When she graduated high school, she was on her own for good.
"I had some jobs and I did some things and when I didn't have a job I sold myself so that I could eat," Lisa said. "After all, that's what I had been groomed to do. That was my value. That was my worth."
Making a choice
Williams cries with her whole heart. The sobs stem from both the unspeakable stories she carries and the joyful passion she feeds on to move forward.
There is no anger in her tears. She forgave her family after 15 years of hate and now allows neither them, nor bitterness, a place at her table.
"The life I live today is such an amazing life," Williams said slowly, trying to explain. "I know that for many, many hundreds of thousands of women who have been abused or exploited, it haunts them every day, every day of their lives. Sometimes they can never escape it. It's not that way for me. The only thing that my past serves today is for my girls to know that I understand them."
Not everyone can do the work she does. Terry sees a lot of candidates for jobs at Living Water for Girls who say "Oh, I just want these girls to know how much they're loved. I want to hug them." But when those candidates encounter the profanity, the name-calling and the deep-seated anger at the house, they simply can't handle it.
"Miss Lisa has the stamina, the endurance for doing this kind of work," Terry said. "I think being a survivor lends itself to the fact that she does have the love and compassion that, of course, these girls need.
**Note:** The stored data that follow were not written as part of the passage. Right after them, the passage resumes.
#[export] Instance sim_winsock_cng : WinsockCng Sim.
Proof.
  constructor; cbn [socket setsockopt_reuseaddr bind listen accept connect send recv closesocket
    sim_winsock obj sim_model]; intros; try apply sim_status_objs.
  - destruct (s_quota w); cbn; by destruct (0 <? _).
  - destruct (s_inbox w) as [|c rest]; [done|]. by destruct (_ <=? n).
  - done.
  - apply sim_open_objs.
  - destruct (s_peers w) as [|p rest]; [done|].
    pose proof (sim_open_objs (set_peers rest w)) as H. by destruct (sim_open (set_peers rest w)).
Qed.

#[export] Instance sim_sockets_apart : SocketsApart Sim.
Proof.
  constructor; cbn [BCryptOpenAlgorithmProvider BCryptCloseAlgorithmProvider sim_cng system_clock_ms sim_clock
    socks sim_winsock_model]; intros.
  - unfold sim_make. destruct (fault_socks w) as [F _]. destruct (fault w) as [b' w1]. cbn [snd] in F.
    by destruct (b' || _).
  - done.
  - by destruct (s_clock w).
Qed.

(** ** DPAPI and files *)

(** The toy seal puts a byte in front. *)
Definition toy_seal (d : list byte) : list byte := to_u8 0x5A :: d.
Definition toy_unseal (c : list byte) : option (list byte) :=
  match c with b :: d => if bool_decide (b = to_u8 0x5A) then Some d else None | [] => None end.

Definition sim_alloc (r : option (list byte)) (w : Sim) : option (handle * list byte) * Sim :=
  let '(b, w) := fault w in
  match b, r with
  | false, Some d => let p := next_socket (s_blobs w) in (Some (p, d), set_blobs ({[p]} ∪ s_blobs w) w)
  | _, _ => (None, w)
  end.

#[export] Instance sim_dpapi : Dpapi Sim := {
  CryptProtectData := fun d => sim_alloc (Some (toy_seal d));
  CryptUnprotectData := fun c => sim_alloc (toy_unseal c);
  LocalFree := fun p w => (tt, set_blobs (s_blobs w ∖ {[p]}) w);
}.
#[export] Instance sim_dpapi_model : DpapiModel Sim := { unseal := toy_unseal; blobs := s_blobs }.

Lemma fault_blobs w : s_blobs (fault w).2 = s_blobs w.
Proof. unfold fault. by destruct (s_faults w). Qed.

Lemma sim_alloc_allocates r w : allocates w (sim_alloc r w).
Proof.
  unfold sim_alloc. pose proof (fault_blobs w) as F. destruct (fault w) as [[] w1]; [done|].
  cbn [snd] in F. destruct r as [d|]; cbn -[next_socket]; [|done].
  rewrite <- F. split; [apply next_socket_fresh | done].
Qed.

Lemma sim_alloc_bytes r w p d : (sim_alloc r w).1 = Some (p, d) -> r = Some d.
Proof. unfold sim_alloc. destruct (fault w) as [[] w1], r; cbn; congruence. Qed.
But she's also able to relate to their fears, to their distrust, to their honesty and their dishonesty."
Williams doesn't tell her babies her whole story. She simply lets them know that there's hope. People called her a whore once too, but she stopped answering to that name. She tells the girls that she made a choice.
She chose to finish college while living out of her car, working two full-time jobs. She chose to earn her master's degree.
She chose to ignore those telling her she was worthless and graduated in the top 10 percent of her ROTC class before being commissioned as an officer of the U.S. military. She chose to become a petroleum engineer. She chose to open a line of day care centers with her husband, which eventually brought in nearly $40,000 a month.
She chose to start Living Water for Girls, to help sexually exploited children across the U.S. start over.
"If everything that I've gone through in my life had to happen in order for us to save this baby here ... it was all worth it," Williams said.
Sometimes Williams drives 75 miles from her home south of Atlanta to the Living Water for Girls house, simply to watch the girls sleep. Seeing their limbs splayed loosely in every direction, their faces serene, reminds her why she works 80-plus hours a week.
It's the small things that revive her spirit -- receiving a $150 donation from a 92-year-old man on a fixed income, finding handwritten notes from prayer groups in her mailbox, digging in the dirt on her farm.
"When I see my girls smiling from the inside out ... I am instantly renewed and refreshed. Because it's been so long since they've smiled like that."
"I tell [God] that as long as he opens the doors, I will show up. And when we don't have money, I will still show up. And all I know is that God continues to strengthen me, and he continues to send angels into the lives of me and these girls."